To ensure that such regulations are not misused by people on the wrong side of the law for their personal benefit, the government is introducing several exemptions to ensure that 'UK businesses and organisations can continue to support world-leading research, financial services, journalism and legal services'.
The exemptions would ensure that anti-doping agencies will be able to access personal data of athletes without their express consent for the purpose of maintaining the integrity of professional sports. At the same time, journalists will also be able to access sensitive or company data without having to obtain consent, as long as it is in the public interest and to expose wrongdoing.
Certain financial firms who collect sensitive data to detect money laundering, embezzlement or financial crimes will also be exempted from the Data Protection Law. This will ensure that companies that are accused of malpractice will not be able to withdraw their consent during investigations.
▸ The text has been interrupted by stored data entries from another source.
Lemma onError_steady (s : Client) : Steady s (run Connection.onError s).
Proof. repeat split; simpl; auto. Qed.

Lemma subscribeTicker_grows (symbol : string) (s : Client) :
  Grows 1 s (run (Connection.subscribeTicker symbol) s).
Proof.
  unfold Grows. destruct (subscribeTicker_keys symbol s) as [-> | [_ ->]]; [lia | ].
  rewrite length_app. simpl. lia.
Qed.

Lemma unsubscribeTicker_grows (symbol : string) (s : Client) :
  Grows 0 s (run (Connection.unsubscribeTicker symbol) s).
Proof.
  unfold Grows, run. rewrite unsubscribeTicker_eq.
  destruct (socketOpen s); simpl; [ | lia].
  destruct (Js.includes _ _); simpl; [ | lia].
  pose proof (remove_length (subscriptions s) (Connection.tickerKey symbol)). lia.
Qed.

Section CandleSteady.

Variable mapCandleInterval : string -> option string.

Lemma subscribeCandle_keys (symbol interval : string) (c : Client) :
  subscriptions (run (Connection.subscribeCandle mapCandleInterval symbol interval) c)
  = subscriptions c \/
  (~ In (Connection.candleKey symbol interval) (subscriptions c) /\
   subscriptions (run (Connection.subscribeCandle mapCandleInterval symbol interval) c)
   = (subscriptions c ++ [Connection.candleKey symbol interval])%list).
Proof.
  unfold run. rewrite subscribeCandle_eq.
  destruct (socketOpen c); simpl; [ | now left].
  destruct (Js.truthy _); simpl; [ | now left].
  destruct (Js.includes (subscriptions c) (Connection.candleKey symbol interval)) eqn:Hin;
    [now left | ].
  apply includes_false_iff in Hin. right. split; [assumption | ].
  destruct (ws c) as [w | ]; simpl; [ | reflexivity].
  destruct (readyState w =? 0)%Z; reflexivity.
Qed.

Lemma subscribeCandle_steady (symbol interval : string) (s : Client) :
  Steady s (run (Connection.subscribeCandle mapCandleInterval symbol interval) s).
Proof.
  unfold run. rewrite subscribeCandle_eq.
  destruct (socketOpen s) eqn:Hopen; simpl; [ | apply Steady_refl].
  destruct (Js.truthy _); simpl; [ | apply Steady_refl].
  destruct (Js.includes _ _) eqn:Hin; [apply Steady_refl | ].
  apply includes_false_iff in Hin.
  destruct (ws s) as [w | ]; simpl; [destruct (readyState w =? 0)%Z | ];
    repeat split; simpl; auto; try congruence;
    intros Hnd; now apply NoDup_app_single.
Qed.

Lemma subscribeCandle_grows (symbol interval : string) (s : Client) :
  Grows 1 s (run (Connection.subscribeCandle mapCandleInterval symbol interval) s).
Proof.
  unfold Grows. destruct (subscribeCandle_keys symbol interval s) as [-> | [_ ->]]; [lia | ].
  rewrite length_app. simpl. lia.
Qed.
(** * Surgery scheduling: duration model, domain reduction and
      closed-form feasibility analysis

    A shallow embedding of the solver-independent parts of the surgery
    scheduler:

    - [precompute_durations], [_preprocess_and_fix] and the data part of
      [build_model] of [src/surgery_scheduler_base.py];
    - [check_instance_feasibility] of [check_instance.py];
    - [verify_reliability] of [src/results_analyzer.py].

    Conventions of the embedding.

    - Python floats are idealised as the real numbers of the Standard
      Library.  The one non-finite value the code produces on purpose,
      [float('inf')], is kept apart in the type [ext].
    - Python dictionaries are finite maps ([gmap]); identifiers are strings,
      so the composite key [f"{r}|{k}"] is a string concatenation.
    - Python exceptions are the [Raise] results of the type [result]. *)

From Stdlib Require Import Reals Lra Lia.
From stdpp Require Import gmap strings list fin_maps.

Open Scope R_scope.

(** ** Decidable comparisons on the reals *)

#[global] Instance Rlt_decision : RelDecision Rlt := Rlt_dec.
#[global] Instance Rle_decision : RelDecision Rle := Rle_dec.
#[global] Instance Rge_decision : RelDecision Rge := Rge_dec.
#[global] Instance Rgt_decision : RelDecision Rgt := Rgt_dec.
#[global] Instance Req_decision : EqDecision R := Req_dec_T.
#[global] Instance R_inhabited : Inhabited R := populate 0.

(** ** Exceptions *)

Inductive PyError : Type :=
  | KeyError (key : string)
  | ValueError (msg : string)
  | ZeroDivisionError
  | AttributeError (attr : string).

Inductive result (A : Type) : Type :=
  | Ok (a : A)
  | Raise (e : PyError).

Arguments Ok {A} a.
Arguments Raise {A} e.

#[global] Instance result_ret : MRet result := λ A a, Ok a.
#[global] Instance result_bind : MBind result := λ A B f m,
  match m with
  | Ok a => f a
  | Raise e => Raise e
  end.

Definition is_Ok {A} (m : result A) : Prop := ∃ a, m = Ok a.

(** A [for] loop that threads an accumulator and may raise. *)
Fixpoint foldlM {A B} (f : B → A → result B) (b : B) (l : list A) : result B :=
  match l with
  | [] => Ok b
  | a :: l' => b' ← f b a; foldlM f b' l'
  end.

(** One round of the loop [for a in l: d[key a] = g a]. *)
Definition insert_step {A V} `{Countable K}
    (key : A → K) (g : A → result V) (m : gmap K V) (a : A) : result (gmap K V) :=
  v ← g a; Ok (<[key a := v]> m).

(** The loop [for a in l: d[key a] = g a] on an initially empty dictionary. *)
Definition build_dict {A V} `{Countable K}
    (key : A → K) (g : A → result V) (l : list A) : result (gmap K V) :=
  foldlM (insert_step key g) ∅ l.

(** ** Extended durations: a finite float or [float('inf')] *)

Inductive ext : Type :=
  | Fin (x : R)
  | PInf.

(** [e > x] for a finite [x]. *)
Definition ext_gt (e : ext) (x : R) : bool :=
  match e with
  | Fin v => bool_decide (v > x)
  | PInf => true
  end.

(** [e <= x] for a finite [x]. *)
Definition ext_le (e : ext) (x : R) : bool :=
  match e with
  | Fin v => bool_decide (v <= x)
  | PInf => false
  end.

(** [e + x], [e - x] for a finite [x]; [e1 + e2]. *)
Definition ext_add (e1 e2 : ext) : ext :=
  match e1, e2 with
  | Fin a, Fin b => Fin (a + b)
  | _, _ => PInf
  end.

Definition ext_sub (e : ext) (x : R) : ext :=
  match e with
  | Fin a => Fin (a - x)
  | PInf => PInf
  end.

(** [min(e, x)] for a finite [x]. *)
Definition ext_min (e : ext) (x : R) : ext :=
  match e with
  | Fin a => Fin (Rmin a x)
  | PInf => Fin x
  end.

(** [max(e1, e2)]. *)
Definition ext_max (e1 e2 : ext) : ext :=
  match e1, e2 with
  | Fin a, Fin b => Fin (Rmax a b)
  | _, _ => PInf
  end.

(** ** The duration model *)

(** [math.sqrt(x)]: raises on a negative argument. *)
Definition py_sqrt (x : R) : result R :=
  if bool_decide (x < 0) then Raise (ValueError "math domain error")
  else Ok (sqrt x).

(** [a / b] on floats: raises on a zero divisor. *)
Definition py_div (a b : R) : result R :=
  if bool_decide (b = 0) then Raise ZeroDivisionError
  else Ok (a / b).

(** [math.log(x)]: raises unless the argument is positive. *)
Definition py_log (x : R) : result R :=
  if bool_decide (x <= 0) then Raise (ValueError "math domain error")
  else Ok (ln x).

(** The Cantelli buffer in closed form. *)
Definition buffered (mu sigma alpha : R) : R :=
  mu + sigma * sqrt ((1 - alpha) / alpha).

(** Lines 97-101 of [precompute_durations]:
<<
    if alpha >= 1.0:
        buffer_duration = float('inf')
    else:
        buffer = sigma * math.sqrt((1 - alpha) / alpha)
        buffer_duration = mu + buffer
>> *)
Definition buffer_duration (mu sigma alpha : R) : result ext :=
  if bool_decide (alpha >= 1) then Ok PInf
  else
    q ← py_div (1 - alpha) alpha;
    s ← py_sqrt q;
    Ok (Fin (mu + sigma * s)).

(** ** The instance *)

(** An entry of a ['mu_sigma'] mapping: a dictionary that the code reads at
    ['mu'] and at ['sigma'].  An absent key is [None]; a key that is present
    holds a number. *)
Record MuSigmaEntry : Type := {
  e_mu : option R;
  e_sigma : option R
}.

(** [entry['mu']], then [entry['sigma']] (lines 79-80 of
    [precompute_durations], lines 44-45 of [check_instance_feasibility]):
    a subscript at an absent key raises. *)
Definition read_entry (e : MuSigmaEntry) : result (R * R) :=
  match e_mu e with
  | None => Raise (KeyError "mu")
  | Some mu =>
      match e_sigma e with
      | None => Raise (KeyError "sigma")
      | Some sigma => Ok (mu, sigma)
      end
  end.

(** A surgery dictionary.  The keys the code reads are ['id'],
    ['specialty'], ['mu_sigma'] (a dictionary from ["room|doctor"] keys to
    entries), the flat pair ['duration_mean'], ['duration_std'], and the
    flat pair ['mu'], ['sigma'].  An absent key is [None]. *)
Record Surgery : Type := {
  s_id : string;
  s_specialty : option string;
  s_mu_sigma : option (gmap string MuSigmaEntry);
  s_duration_mean : option R;
  s_duration_std : option R;
  s_mu : option R;
  s_sigma : option R
}.

Record Day : Type := {
  d_id : string;
  d_H : R
}.

Record Room : Type := {
  r_id : string;
  r_types : option (list string)
}.

(** The value under a doctor's ['daily_capacity'] key: a dictionary from
    day identifiers to minutes, or something that is not a dictionary. *)
Inductive DailyCapacity : Type :=
  | CapMap (m : gmap string R)
  | CapScalar (v : R).

Record Doctor : Type := {
  k_id : string;
  k_daily_capacity : option DailyCapacity;
  k_specialties : option (list string)
}.

Record Instance : Type := {
  surgeries : list Surgery;
  days : list Day;
  rooms : list Room;
  doctors : list Doctor
}.

#[global] Instance Day_inhabited : Inhabited Day :=
  populate {| d_id := ""; d_H := 0 |}.

(** The [epsilon] argument: a float, an int, or a per-day dictionary. *)
Inductive Epsilon : Type :=
  | EpsFloat (x : R)
  | EpsInt (z : Z)
  | EpsDict (m : gmap string R).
Scientific and historical research organisations will also be exempted so as not to hinder their research work.
Apart from these exceptions, the government will also introduce a framework for intelligence and security agencies so that they are able to coduct their investigations while protecting the rights of victims, witnesses and suspects at the same time.
Simon Migliano, Head of Research at Top10VPN.com, believes that even though the government is defining modern data like IP addresses, internet cookies and DNA as protected personal data, it is unclear if it will be able to catch up to the fast-evolving technology space. For example, Face ID in iPhone X is a new form of personal data that finds no mention in the Data Protection bill.
“With this, it’s becoming even more important for consumers to not rely on the government to make these changes as such, but take the matter into their own hands. Understanding who, what and when you are sharing your personal information with will go a long way to protecting yourself,” he adds.